--- TASK INPUTS ---
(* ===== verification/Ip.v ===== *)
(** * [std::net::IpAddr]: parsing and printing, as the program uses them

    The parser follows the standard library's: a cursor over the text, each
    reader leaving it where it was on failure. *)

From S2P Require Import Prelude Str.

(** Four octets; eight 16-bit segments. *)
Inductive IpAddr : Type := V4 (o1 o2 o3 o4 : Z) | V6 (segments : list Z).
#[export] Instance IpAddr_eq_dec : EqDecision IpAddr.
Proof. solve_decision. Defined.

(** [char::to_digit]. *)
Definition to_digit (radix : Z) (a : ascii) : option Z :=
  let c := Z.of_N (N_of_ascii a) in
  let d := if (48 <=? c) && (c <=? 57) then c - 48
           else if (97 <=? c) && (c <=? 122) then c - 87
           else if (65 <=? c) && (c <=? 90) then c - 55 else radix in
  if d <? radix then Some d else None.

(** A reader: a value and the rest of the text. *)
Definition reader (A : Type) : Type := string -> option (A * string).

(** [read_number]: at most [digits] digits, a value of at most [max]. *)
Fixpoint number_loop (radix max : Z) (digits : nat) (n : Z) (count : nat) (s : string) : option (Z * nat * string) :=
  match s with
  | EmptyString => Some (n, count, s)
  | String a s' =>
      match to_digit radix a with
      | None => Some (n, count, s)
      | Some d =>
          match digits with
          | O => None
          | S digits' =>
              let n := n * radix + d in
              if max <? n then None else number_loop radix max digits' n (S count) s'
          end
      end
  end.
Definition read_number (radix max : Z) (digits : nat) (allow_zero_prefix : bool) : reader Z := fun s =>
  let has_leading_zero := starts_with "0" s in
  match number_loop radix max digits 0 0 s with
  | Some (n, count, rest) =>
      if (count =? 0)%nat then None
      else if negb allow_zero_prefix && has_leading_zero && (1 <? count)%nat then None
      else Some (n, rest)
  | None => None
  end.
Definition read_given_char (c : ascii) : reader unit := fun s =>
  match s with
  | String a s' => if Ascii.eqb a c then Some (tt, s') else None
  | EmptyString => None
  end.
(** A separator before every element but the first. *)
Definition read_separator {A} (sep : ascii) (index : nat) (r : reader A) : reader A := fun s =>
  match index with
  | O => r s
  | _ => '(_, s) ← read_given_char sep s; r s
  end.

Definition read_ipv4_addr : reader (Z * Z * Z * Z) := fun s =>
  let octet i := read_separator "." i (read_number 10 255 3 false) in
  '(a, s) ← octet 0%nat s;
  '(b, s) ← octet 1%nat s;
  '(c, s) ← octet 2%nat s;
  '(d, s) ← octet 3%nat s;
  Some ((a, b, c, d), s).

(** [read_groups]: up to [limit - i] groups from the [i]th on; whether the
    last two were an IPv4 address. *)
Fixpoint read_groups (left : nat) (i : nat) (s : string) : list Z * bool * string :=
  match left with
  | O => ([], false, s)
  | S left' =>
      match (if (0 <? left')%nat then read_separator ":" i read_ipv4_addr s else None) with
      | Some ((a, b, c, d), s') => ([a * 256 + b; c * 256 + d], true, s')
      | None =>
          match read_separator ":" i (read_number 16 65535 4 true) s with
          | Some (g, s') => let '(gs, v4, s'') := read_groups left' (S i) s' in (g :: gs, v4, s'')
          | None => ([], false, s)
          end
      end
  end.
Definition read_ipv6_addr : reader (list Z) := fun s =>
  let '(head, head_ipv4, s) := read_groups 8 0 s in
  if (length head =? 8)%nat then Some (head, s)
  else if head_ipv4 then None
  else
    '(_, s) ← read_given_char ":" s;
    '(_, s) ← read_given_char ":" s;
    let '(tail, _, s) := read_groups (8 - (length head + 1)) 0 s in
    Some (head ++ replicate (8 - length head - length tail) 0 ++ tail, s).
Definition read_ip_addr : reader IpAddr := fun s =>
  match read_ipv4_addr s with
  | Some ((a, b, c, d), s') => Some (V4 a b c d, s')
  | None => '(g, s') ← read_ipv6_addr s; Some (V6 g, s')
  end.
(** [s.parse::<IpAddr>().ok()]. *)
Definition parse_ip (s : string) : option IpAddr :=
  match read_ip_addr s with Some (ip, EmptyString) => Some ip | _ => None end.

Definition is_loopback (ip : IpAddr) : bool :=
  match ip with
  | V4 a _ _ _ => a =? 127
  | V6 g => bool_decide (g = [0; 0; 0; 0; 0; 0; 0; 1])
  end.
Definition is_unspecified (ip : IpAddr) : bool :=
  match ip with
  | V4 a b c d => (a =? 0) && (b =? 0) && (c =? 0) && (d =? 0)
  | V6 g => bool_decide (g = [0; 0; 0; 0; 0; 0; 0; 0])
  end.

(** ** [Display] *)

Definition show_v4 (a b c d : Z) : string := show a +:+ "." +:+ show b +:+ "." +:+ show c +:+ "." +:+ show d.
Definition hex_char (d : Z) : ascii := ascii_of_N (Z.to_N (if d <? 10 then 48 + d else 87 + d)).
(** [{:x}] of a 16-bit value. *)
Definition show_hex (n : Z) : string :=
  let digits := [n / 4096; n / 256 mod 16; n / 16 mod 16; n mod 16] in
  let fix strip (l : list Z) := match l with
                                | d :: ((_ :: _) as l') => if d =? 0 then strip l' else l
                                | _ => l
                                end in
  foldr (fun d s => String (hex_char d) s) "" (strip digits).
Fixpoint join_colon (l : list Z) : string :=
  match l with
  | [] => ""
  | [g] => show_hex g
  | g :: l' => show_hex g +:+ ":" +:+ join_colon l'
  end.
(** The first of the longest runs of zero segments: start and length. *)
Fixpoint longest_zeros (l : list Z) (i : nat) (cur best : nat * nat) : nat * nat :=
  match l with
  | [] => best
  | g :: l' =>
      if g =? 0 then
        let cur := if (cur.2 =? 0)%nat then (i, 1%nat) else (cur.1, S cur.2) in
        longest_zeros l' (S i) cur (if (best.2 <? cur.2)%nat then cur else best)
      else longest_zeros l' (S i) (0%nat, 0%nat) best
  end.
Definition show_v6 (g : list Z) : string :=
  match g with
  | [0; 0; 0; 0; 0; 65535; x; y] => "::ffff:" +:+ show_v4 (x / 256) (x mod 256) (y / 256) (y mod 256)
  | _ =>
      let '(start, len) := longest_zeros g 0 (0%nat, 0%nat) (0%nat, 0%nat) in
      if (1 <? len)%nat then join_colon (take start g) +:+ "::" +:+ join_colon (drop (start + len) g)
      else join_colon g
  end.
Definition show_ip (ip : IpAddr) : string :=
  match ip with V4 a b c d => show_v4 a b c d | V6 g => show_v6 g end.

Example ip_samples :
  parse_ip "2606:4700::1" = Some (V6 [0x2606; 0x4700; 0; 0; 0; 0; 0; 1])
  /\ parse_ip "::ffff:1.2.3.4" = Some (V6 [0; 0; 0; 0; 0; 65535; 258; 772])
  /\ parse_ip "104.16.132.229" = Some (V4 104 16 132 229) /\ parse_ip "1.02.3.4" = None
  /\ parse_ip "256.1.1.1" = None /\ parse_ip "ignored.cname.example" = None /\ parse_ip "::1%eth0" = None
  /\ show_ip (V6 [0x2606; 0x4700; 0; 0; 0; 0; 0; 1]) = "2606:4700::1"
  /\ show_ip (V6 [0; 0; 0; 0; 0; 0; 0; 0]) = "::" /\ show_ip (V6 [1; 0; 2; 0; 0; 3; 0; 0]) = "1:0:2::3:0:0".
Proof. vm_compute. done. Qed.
---
YOUR OBJECTIVE: For every line above that has "value" in it, copy the line.

RESPONSE:
(** A reader: a value and the rest of the text. *)
(** [read_number]: at most [digits] digits, a value of at most [max]. *)
(** [{:x}] of a 16-bit value. *)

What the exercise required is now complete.